Saved data entries
^^^^^^^^^^^^^^^^
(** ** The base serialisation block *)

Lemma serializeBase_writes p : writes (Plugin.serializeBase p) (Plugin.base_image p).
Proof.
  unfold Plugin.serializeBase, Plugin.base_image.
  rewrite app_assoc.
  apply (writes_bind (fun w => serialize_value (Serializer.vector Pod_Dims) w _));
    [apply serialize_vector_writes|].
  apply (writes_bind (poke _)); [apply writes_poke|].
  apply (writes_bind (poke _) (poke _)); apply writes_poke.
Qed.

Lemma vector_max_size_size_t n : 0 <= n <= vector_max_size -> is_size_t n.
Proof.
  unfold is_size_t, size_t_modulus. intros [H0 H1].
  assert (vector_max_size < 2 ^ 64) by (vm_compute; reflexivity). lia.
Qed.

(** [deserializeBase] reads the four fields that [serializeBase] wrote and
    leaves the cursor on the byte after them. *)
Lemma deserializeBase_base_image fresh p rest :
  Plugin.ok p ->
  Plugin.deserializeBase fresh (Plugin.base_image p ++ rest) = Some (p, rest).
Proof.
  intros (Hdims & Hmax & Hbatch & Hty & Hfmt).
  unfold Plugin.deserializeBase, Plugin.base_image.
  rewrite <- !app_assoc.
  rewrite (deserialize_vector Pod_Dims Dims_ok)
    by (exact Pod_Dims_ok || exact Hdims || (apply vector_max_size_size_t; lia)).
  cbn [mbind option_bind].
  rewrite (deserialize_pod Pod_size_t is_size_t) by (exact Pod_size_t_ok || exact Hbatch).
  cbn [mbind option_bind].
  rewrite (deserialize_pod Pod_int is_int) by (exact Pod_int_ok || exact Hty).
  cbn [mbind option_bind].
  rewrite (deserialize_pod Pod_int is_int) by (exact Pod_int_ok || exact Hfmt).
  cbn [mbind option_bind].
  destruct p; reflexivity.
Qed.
^^^^^^^^^^^^^^^^
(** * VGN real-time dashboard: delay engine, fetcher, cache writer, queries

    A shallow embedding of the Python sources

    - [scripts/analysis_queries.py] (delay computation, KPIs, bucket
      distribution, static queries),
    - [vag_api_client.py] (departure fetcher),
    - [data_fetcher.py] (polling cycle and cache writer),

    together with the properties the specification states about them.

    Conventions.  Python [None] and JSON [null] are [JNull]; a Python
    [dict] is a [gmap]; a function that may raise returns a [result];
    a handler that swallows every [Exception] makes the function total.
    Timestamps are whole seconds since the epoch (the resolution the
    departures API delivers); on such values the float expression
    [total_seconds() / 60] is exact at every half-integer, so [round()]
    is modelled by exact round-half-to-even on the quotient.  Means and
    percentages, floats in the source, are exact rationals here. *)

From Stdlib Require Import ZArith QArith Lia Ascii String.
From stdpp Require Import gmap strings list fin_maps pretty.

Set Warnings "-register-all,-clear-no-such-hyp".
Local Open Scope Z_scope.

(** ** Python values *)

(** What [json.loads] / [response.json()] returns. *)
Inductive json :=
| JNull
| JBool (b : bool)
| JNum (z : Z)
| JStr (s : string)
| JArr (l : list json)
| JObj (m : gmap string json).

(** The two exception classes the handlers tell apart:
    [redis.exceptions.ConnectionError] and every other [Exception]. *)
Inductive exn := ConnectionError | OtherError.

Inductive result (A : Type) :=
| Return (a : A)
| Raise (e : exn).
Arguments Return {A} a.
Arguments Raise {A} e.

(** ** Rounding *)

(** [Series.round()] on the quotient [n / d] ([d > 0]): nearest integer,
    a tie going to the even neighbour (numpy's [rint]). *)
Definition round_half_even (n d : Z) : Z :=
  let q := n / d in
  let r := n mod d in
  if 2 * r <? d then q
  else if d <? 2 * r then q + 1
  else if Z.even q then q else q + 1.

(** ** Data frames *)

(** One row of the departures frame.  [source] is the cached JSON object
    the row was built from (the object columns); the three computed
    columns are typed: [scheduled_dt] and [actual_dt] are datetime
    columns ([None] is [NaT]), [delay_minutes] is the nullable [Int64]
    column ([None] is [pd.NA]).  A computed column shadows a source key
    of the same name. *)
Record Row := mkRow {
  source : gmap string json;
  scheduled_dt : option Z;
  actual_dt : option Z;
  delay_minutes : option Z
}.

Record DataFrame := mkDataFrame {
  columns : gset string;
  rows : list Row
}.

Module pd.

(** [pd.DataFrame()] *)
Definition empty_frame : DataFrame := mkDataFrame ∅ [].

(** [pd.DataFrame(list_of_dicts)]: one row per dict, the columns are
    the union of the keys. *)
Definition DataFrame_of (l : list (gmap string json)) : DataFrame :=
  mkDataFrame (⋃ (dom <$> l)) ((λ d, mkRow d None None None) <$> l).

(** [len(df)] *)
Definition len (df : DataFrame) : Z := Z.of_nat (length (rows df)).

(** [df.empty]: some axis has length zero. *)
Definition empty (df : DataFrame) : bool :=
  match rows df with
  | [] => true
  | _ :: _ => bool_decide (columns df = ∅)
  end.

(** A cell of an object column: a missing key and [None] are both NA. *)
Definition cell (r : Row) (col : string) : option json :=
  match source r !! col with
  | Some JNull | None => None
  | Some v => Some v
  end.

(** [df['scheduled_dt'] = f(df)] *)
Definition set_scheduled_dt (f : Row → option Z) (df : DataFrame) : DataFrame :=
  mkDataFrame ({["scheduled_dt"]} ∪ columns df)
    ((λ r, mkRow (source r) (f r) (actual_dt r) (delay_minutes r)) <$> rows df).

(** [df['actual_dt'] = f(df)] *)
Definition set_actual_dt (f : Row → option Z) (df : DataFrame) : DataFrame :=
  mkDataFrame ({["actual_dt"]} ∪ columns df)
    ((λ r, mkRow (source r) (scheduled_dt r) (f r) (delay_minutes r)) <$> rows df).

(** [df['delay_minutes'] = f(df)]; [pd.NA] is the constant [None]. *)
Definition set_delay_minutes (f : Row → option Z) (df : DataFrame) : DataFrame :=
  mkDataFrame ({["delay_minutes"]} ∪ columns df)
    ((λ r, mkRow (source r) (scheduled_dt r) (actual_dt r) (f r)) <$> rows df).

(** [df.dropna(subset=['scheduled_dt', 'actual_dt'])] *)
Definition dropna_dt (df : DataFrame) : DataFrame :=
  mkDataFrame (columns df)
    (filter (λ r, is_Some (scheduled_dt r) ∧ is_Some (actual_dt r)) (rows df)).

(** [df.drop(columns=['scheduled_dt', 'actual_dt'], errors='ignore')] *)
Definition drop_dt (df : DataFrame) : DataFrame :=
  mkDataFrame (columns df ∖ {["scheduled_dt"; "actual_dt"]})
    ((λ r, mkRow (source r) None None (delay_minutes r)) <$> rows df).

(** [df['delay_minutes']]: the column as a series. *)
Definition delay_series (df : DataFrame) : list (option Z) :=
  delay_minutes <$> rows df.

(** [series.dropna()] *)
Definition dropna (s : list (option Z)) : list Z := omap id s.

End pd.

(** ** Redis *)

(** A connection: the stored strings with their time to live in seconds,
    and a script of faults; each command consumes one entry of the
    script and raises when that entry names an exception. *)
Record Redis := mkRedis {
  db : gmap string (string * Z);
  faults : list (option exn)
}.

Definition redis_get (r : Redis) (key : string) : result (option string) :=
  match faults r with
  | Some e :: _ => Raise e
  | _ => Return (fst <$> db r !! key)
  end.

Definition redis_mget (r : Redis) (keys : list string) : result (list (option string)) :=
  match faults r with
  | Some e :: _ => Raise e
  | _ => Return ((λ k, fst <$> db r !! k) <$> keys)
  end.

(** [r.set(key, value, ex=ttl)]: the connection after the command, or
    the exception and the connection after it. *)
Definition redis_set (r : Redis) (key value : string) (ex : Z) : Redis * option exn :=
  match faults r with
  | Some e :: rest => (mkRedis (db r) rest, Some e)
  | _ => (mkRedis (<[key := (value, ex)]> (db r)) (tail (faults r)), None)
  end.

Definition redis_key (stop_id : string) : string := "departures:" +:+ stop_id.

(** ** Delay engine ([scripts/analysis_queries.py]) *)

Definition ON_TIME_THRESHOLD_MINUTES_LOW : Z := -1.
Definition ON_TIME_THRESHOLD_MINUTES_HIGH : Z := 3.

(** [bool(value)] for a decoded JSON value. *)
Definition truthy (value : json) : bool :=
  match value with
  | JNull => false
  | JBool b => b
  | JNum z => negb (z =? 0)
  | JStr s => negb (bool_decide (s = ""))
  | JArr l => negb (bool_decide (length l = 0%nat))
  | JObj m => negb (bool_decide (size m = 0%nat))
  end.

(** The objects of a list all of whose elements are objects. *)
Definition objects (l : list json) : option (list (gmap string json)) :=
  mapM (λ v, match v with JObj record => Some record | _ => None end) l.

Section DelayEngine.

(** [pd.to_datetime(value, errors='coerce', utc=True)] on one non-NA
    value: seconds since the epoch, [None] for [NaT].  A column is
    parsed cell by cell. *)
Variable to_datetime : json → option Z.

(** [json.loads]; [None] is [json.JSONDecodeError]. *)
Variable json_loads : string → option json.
^^^^^^^^^^^^^^^^
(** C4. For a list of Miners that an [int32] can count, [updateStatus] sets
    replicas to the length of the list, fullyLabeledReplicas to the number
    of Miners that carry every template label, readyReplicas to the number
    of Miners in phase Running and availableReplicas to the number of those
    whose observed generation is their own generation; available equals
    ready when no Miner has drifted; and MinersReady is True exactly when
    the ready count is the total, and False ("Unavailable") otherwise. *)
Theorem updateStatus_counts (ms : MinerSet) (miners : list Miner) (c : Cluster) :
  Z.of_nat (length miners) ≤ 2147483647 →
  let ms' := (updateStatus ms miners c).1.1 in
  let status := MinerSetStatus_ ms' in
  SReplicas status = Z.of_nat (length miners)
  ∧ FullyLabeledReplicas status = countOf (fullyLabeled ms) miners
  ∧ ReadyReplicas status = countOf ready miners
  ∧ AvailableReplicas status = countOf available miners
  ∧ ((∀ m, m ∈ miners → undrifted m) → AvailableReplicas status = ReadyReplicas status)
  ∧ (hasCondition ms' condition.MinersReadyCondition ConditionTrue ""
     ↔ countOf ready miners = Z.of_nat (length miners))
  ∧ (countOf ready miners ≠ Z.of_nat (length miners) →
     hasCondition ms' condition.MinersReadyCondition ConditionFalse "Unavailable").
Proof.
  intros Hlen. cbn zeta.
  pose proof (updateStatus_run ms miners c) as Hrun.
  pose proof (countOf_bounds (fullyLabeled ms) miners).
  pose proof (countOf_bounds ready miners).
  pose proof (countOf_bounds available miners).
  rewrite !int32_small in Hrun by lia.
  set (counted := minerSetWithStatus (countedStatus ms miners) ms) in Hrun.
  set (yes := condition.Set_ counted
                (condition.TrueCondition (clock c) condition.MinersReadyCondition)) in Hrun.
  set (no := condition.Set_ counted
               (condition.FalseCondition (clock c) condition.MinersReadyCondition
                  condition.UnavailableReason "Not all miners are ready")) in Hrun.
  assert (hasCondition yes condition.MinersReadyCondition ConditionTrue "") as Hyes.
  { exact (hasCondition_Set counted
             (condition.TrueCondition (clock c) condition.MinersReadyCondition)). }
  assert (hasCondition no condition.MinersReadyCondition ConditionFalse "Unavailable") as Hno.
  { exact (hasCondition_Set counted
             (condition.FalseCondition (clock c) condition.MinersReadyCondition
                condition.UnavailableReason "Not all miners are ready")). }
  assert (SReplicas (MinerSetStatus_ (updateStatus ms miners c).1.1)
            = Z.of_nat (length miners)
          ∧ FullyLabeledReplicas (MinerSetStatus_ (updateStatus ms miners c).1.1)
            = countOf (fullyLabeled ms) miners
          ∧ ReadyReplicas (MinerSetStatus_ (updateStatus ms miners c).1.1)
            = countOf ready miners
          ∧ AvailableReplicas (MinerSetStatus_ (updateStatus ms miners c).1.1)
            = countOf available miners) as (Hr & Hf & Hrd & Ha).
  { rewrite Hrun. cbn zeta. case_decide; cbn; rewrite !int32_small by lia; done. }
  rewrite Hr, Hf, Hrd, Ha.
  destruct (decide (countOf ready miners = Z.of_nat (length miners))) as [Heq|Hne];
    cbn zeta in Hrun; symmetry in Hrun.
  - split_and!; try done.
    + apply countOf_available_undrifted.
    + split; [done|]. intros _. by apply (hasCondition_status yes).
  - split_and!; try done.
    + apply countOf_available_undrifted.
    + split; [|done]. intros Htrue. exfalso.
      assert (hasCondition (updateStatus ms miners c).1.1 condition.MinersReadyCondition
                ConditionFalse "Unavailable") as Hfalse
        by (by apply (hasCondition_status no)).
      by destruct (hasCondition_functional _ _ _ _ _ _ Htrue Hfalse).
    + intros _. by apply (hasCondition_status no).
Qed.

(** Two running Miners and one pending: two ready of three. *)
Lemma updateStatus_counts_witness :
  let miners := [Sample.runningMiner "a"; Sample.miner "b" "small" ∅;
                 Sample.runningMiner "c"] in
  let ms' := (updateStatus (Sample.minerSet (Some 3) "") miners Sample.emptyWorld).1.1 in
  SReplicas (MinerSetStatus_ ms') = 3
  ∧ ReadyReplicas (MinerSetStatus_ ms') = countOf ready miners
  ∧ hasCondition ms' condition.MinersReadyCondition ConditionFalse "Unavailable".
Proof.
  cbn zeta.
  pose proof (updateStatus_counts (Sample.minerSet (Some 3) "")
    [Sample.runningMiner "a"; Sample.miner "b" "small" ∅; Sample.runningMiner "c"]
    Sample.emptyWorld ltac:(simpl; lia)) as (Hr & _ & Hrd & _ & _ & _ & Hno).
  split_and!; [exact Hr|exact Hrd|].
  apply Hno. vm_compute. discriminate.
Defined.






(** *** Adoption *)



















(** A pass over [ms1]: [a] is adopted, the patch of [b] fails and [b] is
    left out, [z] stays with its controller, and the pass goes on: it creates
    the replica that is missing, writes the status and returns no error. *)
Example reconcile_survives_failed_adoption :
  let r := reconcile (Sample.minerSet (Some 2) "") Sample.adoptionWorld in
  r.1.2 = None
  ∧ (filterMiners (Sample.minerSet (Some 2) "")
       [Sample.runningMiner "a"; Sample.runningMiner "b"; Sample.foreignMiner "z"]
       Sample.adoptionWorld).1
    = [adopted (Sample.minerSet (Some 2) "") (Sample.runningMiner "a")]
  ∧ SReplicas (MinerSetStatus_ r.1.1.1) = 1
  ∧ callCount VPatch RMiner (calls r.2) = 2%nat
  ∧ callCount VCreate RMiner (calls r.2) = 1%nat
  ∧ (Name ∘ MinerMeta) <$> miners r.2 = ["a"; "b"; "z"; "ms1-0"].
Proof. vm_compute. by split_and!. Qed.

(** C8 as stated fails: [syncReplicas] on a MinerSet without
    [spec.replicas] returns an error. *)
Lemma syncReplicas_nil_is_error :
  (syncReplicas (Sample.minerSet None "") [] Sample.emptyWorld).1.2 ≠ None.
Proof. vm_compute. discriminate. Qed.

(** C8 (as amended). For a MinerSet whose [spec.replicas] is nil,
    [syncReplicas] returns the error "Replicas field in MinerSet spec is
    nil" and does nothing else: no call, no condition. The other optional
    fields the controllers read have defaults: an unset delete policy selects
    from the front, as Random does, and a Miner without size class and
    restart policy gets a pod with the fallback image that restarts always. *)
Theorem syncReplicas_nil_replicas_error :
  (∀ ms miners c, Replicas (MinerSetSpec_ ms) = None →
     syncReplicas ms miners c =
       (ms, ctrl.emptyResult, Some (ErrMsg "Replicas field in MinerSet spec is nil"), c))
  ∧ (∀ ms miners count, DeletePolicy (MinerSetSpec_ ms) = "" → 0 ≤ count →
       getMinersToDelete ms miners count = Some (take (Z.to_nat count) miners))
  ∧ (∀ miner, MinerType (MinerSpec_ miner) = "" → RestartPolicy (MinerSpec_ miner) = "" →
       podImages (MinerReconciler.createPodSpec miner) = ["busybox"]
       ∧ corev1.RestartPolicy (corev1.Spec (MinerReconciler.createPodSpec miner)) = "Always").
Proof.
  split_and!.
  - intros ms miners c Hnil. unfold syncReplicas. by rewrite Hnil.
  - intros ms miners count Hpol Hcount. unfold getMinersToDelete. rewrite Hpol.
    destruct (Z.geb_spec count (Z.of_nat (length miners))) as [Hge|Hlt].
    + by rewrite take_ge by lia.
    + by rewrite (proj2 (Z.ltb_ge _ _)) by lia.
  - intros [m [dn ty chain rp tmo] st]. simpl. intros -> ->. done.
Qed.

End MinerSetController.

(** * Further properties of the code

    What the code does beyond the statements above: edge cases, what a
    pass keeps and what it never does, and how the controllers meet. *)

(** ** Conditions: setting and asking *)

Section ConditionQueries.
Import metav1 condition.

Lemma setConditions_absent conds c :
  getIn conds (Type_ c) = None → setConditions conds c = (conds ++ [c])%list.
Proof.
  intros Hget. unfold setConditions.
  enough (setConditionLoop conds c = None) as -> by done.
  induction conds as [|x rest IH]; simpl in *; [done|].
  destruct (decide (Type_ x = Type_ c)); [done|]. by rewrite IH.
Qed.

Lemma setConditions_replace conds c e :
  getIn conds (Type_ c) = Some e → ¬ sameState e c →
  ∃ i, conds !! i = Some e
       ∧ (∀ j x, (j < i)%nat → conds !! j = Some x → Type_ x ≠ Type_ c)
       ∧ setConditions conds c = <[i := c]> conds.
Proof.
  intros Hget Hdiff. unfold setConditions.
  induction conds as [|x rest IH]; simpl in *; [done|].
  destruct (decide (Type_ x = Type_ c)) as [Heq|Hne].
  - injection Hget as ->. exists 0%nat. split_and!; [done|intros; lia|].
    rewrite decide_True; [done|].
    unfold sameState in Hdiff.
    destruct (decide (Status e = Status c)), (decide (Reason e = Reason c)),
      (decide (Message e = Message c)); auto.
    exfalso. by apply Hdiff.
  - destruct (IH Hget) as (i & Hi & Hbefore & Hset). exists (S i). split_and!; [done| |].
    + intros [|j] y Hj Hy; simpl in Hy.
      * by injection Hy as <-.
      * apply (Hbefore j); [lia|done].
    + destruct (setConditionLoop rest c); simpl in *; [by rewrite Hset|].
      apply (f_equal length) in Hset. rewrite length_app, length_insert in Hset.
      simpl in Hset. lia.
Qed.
^^^^^^^^^^^^^^^^
Your assignment:
Using the data above, reproduce exactly the lines from the line that contains "(** The objects" through the line that contains "Section DelayEngine.", including both.

Answer to this problem:
(** The objects of a list all of whose elements are objects. *)
Definition objects (l : list json) : option (list (gmap string json)) :=
  mapM (λ v, match v with JObj record => Some record | _ => None end) l.

Section DelayEngine.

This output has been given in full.